AVAILABLE DATA
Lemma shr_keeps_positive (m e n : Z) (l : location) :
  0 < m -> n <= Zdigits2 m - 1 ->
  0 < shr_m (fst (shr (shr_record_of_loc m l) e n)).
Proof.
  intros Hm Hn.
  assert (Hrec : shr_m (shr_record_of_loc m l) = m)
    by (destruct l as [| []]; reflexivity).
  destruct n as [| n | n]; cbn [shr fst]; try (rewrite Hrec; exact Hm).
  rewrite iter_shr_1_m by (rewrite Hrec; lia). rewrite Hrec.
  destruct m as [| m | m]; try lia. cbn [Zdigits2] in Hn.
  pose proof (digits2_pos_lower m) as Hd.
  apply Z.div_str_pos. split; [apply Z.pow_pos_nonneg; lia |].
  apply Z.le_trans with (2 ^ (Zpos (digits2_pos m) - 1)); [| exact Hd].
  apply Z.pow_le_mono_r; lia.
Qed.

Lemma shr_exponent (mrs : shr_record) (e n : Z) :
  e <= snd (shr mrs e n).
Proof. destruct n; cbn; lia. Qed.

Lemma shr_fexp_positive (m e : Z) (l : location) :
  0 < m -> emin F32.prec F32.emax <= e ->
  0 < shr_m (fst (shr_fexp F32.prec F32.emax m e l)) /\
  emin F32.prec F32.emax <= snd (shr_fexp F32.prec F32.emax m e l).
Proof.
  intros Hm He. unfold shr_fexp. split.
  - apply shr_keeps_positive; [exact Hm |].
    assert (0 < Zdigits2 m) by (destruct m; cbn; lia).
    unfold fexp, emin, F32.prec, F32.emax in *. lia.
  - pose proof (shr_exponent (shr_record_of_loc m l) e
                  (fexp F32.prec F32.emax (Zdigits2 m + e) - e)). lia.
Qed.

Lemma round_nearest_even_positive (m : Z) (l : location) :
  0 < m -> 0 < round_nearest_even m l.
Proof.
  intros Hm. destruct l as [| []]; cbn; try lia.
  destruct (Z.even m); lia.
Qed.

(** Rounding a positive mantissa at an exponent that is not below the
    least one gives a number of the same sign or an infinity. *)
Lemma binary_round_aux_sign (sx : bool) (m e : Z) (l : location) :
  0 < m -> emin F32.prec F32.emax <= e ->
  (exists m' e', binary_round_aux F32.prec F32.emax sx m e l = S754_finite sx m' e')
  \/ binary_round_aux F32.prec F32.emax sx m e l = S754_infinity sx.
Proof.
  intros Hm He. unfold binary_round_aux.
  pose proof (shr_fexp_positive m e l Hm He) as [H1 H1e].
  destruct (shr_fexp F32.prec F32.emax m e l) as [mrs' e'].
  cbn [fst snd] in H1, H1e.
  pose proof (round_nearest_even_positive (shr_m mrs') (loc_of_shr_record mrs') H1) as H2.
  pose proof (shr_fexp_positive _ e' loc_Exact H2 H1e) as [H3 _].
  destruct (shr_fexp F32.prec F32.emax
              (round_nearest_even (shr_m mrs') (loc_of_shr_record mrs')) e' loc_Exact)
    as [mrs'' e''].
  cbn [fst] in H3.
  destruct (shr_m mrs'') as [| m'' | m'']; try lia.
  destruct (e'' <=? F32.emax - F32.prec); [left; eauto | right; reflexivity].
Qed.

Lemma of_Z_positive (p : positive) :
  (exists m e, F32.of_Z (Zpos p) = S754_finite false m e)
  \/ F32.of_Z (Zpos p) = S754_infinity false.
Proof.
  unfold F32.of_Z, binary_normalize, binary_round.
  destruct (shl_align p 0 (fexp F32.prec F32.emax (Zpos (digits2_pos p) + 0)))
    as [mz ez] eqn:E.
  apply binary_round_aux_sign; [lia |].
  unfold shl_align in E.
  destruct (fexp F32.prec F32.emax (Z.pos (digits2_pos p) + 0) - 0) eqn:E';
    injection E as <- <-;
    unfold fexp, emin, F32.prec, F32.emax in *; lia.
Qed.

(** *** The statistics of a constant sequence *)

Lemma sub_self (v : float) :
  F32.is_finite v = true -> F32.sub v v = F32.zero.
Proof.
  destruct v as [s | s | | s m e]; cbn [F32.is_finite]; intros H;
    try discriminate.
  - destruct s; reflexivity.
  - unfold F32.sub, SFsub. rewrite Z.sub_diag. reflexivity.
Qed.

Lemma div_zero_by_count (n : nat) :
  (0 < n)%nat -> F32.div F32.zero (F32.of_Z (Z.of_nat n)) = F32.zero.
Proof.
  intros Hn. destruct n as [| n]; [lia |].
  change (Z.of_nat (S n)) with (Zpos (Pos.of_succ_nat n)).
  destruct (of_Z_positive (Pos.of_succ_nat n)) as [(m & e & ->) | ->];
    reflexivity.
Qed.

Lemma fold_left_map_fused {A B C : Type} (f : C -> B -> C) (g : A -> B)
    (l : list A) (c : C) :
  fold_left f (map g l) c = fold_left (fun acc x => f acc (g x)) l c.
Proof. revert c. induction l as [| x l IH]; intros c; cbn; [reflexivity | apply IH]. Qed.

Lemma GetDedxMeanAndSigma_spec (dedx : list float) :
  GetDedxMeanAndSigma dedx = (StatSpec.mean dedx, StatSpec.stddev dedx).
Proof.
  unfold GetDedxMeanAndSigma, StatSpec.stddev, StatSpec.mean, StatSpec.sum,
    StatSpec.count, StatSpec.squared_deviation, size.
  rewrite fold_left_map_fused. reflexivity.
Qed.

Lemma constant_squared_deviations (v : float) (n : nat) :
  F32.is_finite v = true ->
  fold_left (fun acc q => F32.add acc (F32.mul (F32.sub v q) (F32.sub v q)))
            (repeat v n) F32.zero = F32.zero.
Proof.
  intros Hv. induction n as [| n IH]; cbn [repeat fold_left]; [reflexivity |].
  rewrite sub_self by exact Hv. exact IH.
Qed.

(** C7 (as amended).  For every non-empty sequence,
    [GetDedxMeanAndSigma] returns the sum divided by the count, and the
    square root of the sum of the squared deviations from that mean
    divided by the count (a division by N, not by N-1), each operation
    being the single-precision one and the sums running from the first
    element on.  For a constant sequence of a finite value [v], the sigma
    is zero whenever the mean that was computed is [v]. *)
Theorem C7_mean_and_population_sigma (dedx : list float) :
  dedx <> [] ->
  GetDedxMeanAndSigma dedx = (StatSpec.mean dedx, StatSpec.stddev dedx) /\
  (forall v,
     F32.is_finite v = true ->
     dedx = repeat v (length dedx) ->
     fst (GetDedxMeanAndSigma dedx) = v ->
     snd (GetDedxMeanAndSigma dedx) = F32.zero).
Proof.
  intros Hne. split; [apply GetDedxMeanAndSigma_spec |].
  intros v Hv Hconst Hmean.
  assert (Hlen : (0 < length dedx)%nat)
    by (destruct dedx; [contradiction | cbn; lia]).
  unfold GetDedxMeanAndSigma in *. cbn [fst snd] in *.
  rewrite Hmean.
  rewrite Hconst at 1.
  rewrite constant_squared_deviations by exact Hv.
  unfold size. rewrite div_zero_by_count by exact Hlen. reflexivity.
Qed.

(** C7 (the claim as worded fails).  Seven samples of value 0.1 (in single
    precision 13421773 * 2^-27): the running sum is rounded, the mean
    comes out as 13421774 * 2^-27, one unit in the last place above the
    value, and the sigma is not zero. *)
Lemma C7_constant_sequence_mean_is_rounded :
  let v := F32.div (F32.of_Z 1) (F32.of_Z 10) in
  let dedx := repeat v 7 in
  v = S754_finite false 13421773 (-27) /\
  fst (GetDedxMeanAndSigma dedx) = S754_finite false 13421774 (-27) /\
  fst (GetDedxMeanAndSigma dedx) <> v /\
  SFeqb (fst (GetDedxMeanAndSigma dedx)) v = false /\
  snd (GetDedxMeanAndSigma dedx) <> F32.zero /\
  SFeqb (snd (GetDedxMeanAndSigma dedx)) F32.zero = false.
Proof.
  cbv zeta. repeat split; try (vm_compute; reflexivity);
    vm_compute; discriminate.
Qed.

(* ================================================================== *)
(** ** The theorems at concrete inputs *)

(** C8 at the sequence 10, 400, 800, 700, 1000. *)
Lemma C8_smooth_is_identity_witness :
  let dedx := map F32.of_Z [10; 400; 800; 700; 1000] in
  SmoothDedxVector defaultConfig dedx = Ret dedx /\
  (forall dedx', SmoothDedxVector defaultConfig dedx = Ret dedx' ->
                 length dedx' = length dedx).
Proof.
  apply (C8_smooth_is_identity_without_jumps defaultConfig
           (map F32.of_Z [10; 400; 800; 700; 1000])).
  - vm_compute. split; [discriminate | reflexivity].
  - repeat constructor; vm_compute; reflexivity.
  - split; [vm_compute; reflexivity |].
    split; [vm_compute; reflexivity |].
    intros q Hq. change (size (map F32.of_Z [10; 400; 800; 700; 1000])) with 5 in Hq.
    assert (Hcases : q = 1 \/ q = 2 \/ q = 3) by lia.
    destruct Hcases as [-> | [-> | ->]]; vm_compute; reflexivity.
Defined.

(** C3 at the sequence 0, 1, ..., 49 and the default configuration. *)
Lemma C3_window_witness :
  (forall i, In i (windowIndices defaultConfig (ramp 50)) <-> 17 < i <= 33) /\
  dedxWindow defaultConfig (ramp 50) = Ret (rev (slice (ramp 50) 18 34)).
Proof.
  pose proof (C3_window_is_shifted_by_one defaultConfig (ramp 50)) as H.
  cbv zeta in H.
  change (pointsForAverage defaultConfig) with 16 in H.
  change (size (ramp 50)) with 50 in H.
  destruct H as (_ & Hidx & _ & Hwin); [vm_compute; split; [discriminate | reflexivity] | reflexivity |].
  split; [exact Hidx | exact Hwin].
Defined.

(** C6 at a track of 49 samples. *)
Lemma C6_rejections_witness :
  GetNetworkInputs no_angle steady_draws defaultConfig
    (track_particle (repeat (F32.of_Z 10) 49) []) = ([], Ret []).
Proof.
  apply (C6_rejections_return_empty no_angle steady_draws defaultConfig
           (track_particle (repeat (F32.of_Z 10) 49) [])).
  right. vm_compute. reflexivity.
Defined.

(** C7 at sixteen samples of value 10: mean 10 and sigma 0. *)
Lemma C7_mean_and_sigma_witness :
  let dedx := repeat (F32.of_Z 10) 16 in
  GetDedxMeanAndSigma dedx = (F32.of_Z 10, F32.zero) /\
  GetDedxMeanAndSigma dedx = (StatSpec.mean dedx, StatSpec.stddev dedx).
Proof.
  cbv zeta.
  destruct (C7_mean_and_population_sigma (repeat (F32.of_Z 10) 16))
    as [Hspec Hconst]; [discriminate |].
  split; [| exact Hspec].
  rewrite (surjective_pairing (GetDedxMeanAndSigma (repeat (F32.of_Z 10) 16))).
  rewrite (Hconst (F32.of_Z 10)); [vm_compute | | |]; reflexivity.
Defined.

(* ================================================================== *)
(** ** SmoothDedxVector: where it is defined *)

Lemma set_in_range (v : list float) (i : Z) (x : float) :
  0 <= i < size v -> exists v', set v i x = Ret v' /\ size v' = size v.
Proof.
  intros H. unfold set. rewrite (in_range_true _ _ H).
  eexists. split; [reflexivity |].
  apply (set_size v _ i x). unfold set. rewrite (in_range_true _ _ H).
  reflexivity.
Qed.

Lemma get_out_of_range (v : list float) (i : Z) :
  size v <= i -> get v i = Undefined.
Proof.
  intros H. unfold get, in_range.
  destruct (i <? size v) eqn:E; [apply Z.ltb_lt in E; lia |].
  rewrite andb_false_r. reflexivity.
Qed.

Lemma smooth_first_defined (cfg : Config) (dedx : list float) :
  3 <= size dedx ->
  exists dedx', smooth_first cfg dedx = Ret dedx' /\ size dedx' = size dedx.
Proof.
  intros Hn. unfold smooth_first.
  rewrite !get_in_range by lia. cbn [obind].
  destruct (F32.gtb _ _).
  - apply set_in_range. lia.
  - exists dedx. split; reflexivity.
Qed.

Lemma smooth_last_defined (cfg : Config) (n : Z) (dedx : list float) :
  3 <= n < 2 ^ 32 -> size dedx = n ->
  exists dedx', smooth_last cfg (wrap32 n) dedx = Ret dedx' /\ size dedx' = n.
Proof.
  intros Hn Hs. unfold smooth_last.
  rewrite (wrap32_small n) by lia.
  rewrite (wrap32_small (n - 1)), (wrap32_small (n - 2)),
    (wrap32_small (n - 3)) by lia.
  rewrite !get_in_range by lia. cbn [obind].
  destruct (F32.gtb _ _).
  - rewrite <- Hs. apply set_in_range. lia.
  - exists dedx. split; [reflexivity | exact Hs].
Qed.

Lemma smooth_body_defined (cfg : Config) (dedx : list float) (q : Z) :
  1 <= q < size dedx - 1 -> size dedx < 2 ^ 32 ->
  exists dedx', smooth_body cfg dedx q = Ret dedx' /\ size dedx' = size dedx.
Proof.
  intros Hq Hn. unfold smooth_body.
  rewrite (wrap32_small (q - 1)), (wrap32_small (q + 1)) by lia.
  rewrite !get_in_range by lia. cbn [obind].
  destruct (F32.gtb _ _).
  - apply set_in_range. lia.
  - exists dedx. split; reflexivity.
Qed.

ACTIVITY
Return the entries above unchanged, starting at the first line and stopping after the line with "intros Hm He. unfold shr_fexp. split.".

SOLVED PROBLEM
Lemma shr_keeps_positive (m e n : Z) (l : location) :
  0 < m -> n <= Zdigits2 m - 1 ->
  0 < shr_m (fst (shr (shr_record_of_loc m l) e n)).
Proof.
  intros Hm Hn.
  assert (Hrec : shr_m (shr_record_of_loc m l) = m)
    by (destruct l as [| []]; reflexivity).
  destruct n as [| n | n]; cbn [shr fst]; try (rewrite Hrec; exact Hm).
  rewrite iter_shr_1_m by (rewrite Hrec; lia). rewrite Hrec.
  destruct m as [| m | m]; try lia. cbn [Zdigits2] in Hn.
  pose proof (digits2_pos_lower m) as Hd.
  apply Z.div_str_pos. split; [apply Z.pow_pos_nonneg; lia |].
  apply Z.le_trans with (2 ^ (Zpos (digits2_pos m) - 1)); [| exact Hd].
  apply Z.pow_le_mono_r; lia.
Qed.

Lemma shr_exponent (mrs : shr_record) (e n : Z) :
  e <= snd (shr mrs e n).
Proof. destruct n; cbn; lia. Qed.

Lemma shr_fexp_positive (m e : Z) (l : location) :
  0 < m -> emin F32.prec F32.emax <= e ->
  0 < shr_m (fst (shr_fexp F32.prec F32.emax m e l)) /\
  emin F32.prec F32.emax <= snd (shr_fexp F32.prec F32.emax m e l).
Proof.
  intros Hm He. unfold shr_fexp. split.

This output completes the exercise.